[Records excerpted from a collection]
(** X14. The metrics add up over the hours: when an hour range is cut in two
    at some hour, the number of records of the whole range is the sum of the
    numbers of the two parts, and each victim metric of the whole range is
    what adding the metrics of the two parts gives in int64. *)
Theorem metrics_split_by_hour (df : DataFrame) (sel : selection) (lo mid hi : Z) :
  lo - 1 <= mid <= hi ->
  let whole := df_filtered df (with_hours sel (lo, hi)) in
  let early := df_filtered df (with_hours sel (lo, mid)) in
  let late := df_filtered df (with_hours sel (mid + 1, hi)) in
  total_accidents whole = (total_accidents early + total_accidents late)%nat
  /\ total_fatalities whole
     = int64_add (total_fatalities early) (total_fatalities late)
  /\ total_serious_injuries whole
     = int64_add (total_serious_injuries early) (total_serious_injuries late)
  /\ total_minor_injuries whole
     = int64_add (total_minor_injuries early) (total_minor_injuries late).
Proof.
  intros Hmid whole early late.
  assert (Hor := fun r => proj1 (passes_split sel lo mid hi r Hmid)).
  assert (Hdis := fun r => proj2 (passes_split sel lo mid hi r Hmid)).
  unfold total_accidents, total_fatalities, total_serious_injuries,
    total_minor_injuries, column, whole, early, late.
  rewrite !series_sum_wrap, !int64_add_wrap, !df_filtered_rows.
  split; [apply length_filter_split; assumption|].
  repeat split; f_equal; apply sigma_filter_split; assumption.
Qed.

(** The whole day is the morning until 12 and the rest. *)
Lemma metrics_split_by_hour_witness :
  0 - 1 <= 12 <= 23
  /\ total_accidents (df_filtered (feature_engineering sample_csv)
                        (with_hours everything (0, 23)))
     = Nat.add
         (total_accidents (df_filtered (feature_engineering sample_csv)
                             (with_hours everything (0, 12))))
         (total_accidents (df_filtered (feature_engineering sample_csv)
                             (with_hours everything (12 + 1, 23)))).
Proof.
  split; [lia|].
  apply (metrics_split_by_hour (feature_engineering sample_csv) everything 0 12 23).
  lia.
Defined.

(** ** What is shown has records behind it *)

(** X15. Whatever the file and the widgets, a map that is shown has at least
    one marker and a Total Accidents metric that is shown is at least 1: the
    views are never computed from an empty frame. *)
Theorem shown_views_have_records (s : session) :
  (forall markers, In (st_folium markers) (fst (dashboard s)) -> markers <> [])
  /\ (forall v, In (metric "Total Accidents" v) (fst (dashboard s)) -> 1 <= v).
Proof.
  destruct s as [[csv|] sel observed].
  - pose proof (dashboard_loaded observed csv sel) as Hrun. cbv zeta in Hrun.
    rewrite Hrun. clear Hrun.
    set (df := feature_engineering csv). set (filtered := df_filtered df sel).
    destruct (empty filtered) eqn:Hempty; cbn [fst].
    + split; intros x Hin; exfalso;
        apply in_app_or in Hin as [Hin|Hin]; simpl in Hin;
        repeat (destruct Hin as [Hin|Hin]; [discriminate Hin|]); exact Hin.
    + assert (Hne : rows filtered <> []).
      { intros E. apply empty_rows in E. congruence. }
      split; intros x Hin; apply in_app_or in Hin as [Hin|Hin];
        unfold sidebar, main_page in Hin; cbn [In] in Hin.
      * exfalso. repeat (destruct Hin as [Hin|Hin]; [discriminate Hin|]). exact Hin.
      * repeat (destruct Hin as [Hin|Hin]; [try discriminate Hin|]); [|contradiction].
        injection Hin as <-. intros E. apply map_eq_nil in E. contradiction.
      * exfalso. repeat (destruct Hin as [Hin|Hin]; [discriminate Hin|]). exact Hin.
      * repeat (destruct Hin as [Hin|Hin]; [try discriminate Hin|]); [|contradiction].
        injection Hin as <-. unfold total_accidents.
        destruct (rows filtered); [contradiction | simpl List.length; lia].
  - split; intros x Hin; simpl in Hin;
      repeat (destruct Hin as [Hin|Hin]; [discriminate Hin|]); contradiction.
Qed.

(** X16. When no line of the file has a negative victim count and each of
    the three victim columns of the whole file adds up to less than 2^63,
    selecting more never lowers a victim metric, and no victim metric is
    negative. *)
Theorem victim_metrics_monotone (csv : list raw_row) (narrow wide : selection) :
  let df := feature_engineering csv in
  fits_int64 fatalities_30d df ->
  fits_int64 serious_injuries_30d df ->
  fits_int64 minor_injuries_30d df ->
  incl (selected_severity narrow) (selected_severity wide) ->
  incl (selected_weekdays narrow) (selected_weekdays wide) ->
  incl (selected_months narrow) (selected_months wide) ->
  fst (hour_range wide) <= fst (hour_range narrow) ->
  snd (hour_range narrow) <= snd (hour_range wide) ->
  0 <= total_fatalities (df_filtered df narrow) <= total_fatalities (df_filtered df wide)
  /\ 0 <= total_serious_injuries (df_filtered df narrow)
       <= total_serious_injuries (df_filtered df wide)
  /\ 0 <= total_minor_injuries (df_filtered df narrow)
       <= total_minor_injuries (df_filtered df wide).
Proof.
  intros df Hf Hsi Hmi Hs Hw Hm Hlo Hhi.
  assert (Himp : forall r, passes narrow r = true -> passes wide r = true)
    by (intros r; apply passes_widen; assumption).
  assert (Hcol : forall f, fits_int64 f df ->
            0 <= series_sum (column f (df_filtered df narrow))
              <= series_sum (column f (df_filtered df wide))).
  { intros f Hfits.
    destruct (metric_exact f df narrow Hfits) as [-> _].
    destruct (metric_exact f df wide Hfits) as [-> _].
    apply sigma_filter_le; [apply Hfits | exact Himp]. }
  unfold total_fatalities, total_serious_injuries, total_minor_injuries.
  split; [|split]; apply Hcol; assumption.
Qed.

(** Fatal accidents on Monday morning, within everything, on the sample
    file. *)
Lemma victim_metrics_monotone_witness :
  let narrow := {| selected_severity := ["Fatal"]; hour_range := (6, 12);
                   selected_weekdays := ["Monday"]; selected_months := ["Mar"] |} in
  let df := feature_engineering sample_csv in
  0 <= total_fatalities (df_filtered df narrow)
    <= total_fatalities (df_filtered df everything).
Proof.
  intros narrow df.
  apply (victim_metrics_monotone sample_csv narrow everything).
  - exact (proj1 sample_csv_fits).
  - exact (proj1 (proj2 sample_csv_fits)).
  - exact (proj2 (proj2 sample_csv_fits)).
  - intros s [<-|[]]. simpl; auto.
  - intros s [<-|[]]. simpl; auto.
  - intros s [<-|[]]. simpl; auto.
  - simpl; lia.
  - simpl; lia.
Defined.

(** X17. The pie chart is given the same colours as the map, and every slice
    of the severity chart of a filtered frame has a colour among them, so
    the chart has at most four slices. *)
Theorem pie_slices_have_colours (csv : list raw_row) (sel : selection) :
  let filtered := df_filtered (feature_engineering csv) sel in
  color_discrete_map = severity_color_map
  /\ Forall (fun slice => exists c,
               lookup String.eqb (fst slice) color_discrete_map = Some c)
       (severity_data filtered)
  /\ (List.length (severity_data filtered) <= 4)%nat.
Proof.
  intros filtered.
  assert (Hkeys : incl (map fst (severity_data filtered)) severity_labels).
  { intros s Hs. apply in_map_iff in Hs as [[s' c] [Es Hin]]. simpl in Es; subst s'.
    unfold severity_data in Hin.
    apply (value_counts_entries String.eqb String.eqb_eq) in Hin as [-> Hpos].
    apply (count_of_pos String.eqb String.eqb_eq) in Hpos.
    apply in_map_iff in Hpos as [r [<- Hr]].
    apply filtered_from_csv in Hr as [raw [_ ->]].
    rewrite severity_engineer. apply priority_rule_label. }
  split; [reflexivity|]. split.
  - apply Forall_forall. intros slice Hin.
    assert (Hs : In (fst slice) severity_labels)
      by (apply Hkeys, in_map, Hin).
    simpl in Hs. destruct Hs as [<-|[<-|[<-|[<-|[]]]]]; eexists; reflexivity.
  - rewrite <- (length_map fst).
    change 4%nat with (List.length severity_labels).
    apply NoDup_incl_length; [|exact Hkeys].
    apply (value_counts_keys_NoDup String.eqb String.eqb_eq).
Qed.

Work task =>
Would you please copy the lines above, from the one holding "of the severity" through the last, and nothing else?

Result =>
    of the severity chart of a filtered frame has a colour among them, so
    the chart has at most four slices. *)
Theorem pie_slices_have_colours (csv : list raw_row) (sel : selection) :
  let filtered := df_filtered (feature_engineering csv) sel in
  color_discrete_map = severity_color_map
  /\ Forall (fun slice => exists c,
               lookup String.eqb (fst slice) color_discrete_map = Some c)
       (severity_data filtered)
  /\ (List.length (severity_data filtered) <= 4)%nat.
Proof.
  intros filtered.
  assert (Hkeys : incl (map fst (severity_data filtered)) severity_labels).
  { intros s Hs. apply in_map_iff in Hs as [[s' c] [Es Hin]]. simpl in Es; subst s'.
    unfold severity_data in Hin.
    apply (value_counts_entries String.eqb String.eqb_eq) in Hin as [-> Hpos].
    apply (count_of_pos String.eqb String.eqb_eq) in Hpos.
    apply in_map_iff in Hpos as [r [<- Hr]].
    apply filtered_from_csv in Hr as [raw [_ ->]].
    rewrite severity_engineer. apply priority_rule_label. }
  split; [reflexivity|]. split.
  - apply Forall_forall. intros slice Hin.
    assert (Hs : In (fst slice) severity_labels)
      by (apply Hkeys, in_map, Hin).
    simpl in Hs. destruct Hs as [<-|[<-|[<-|[<-|[]]]]]; eexists; reflexivity.
  - rewrite <- (length_map fst).
    change 4%nat with (List.length severity_labels).
    apply NoDup_incl_length; [|exact Hkeys].
    apply (value_counts_keys_NoDup String.eqb String.eqb_eq).
Qed.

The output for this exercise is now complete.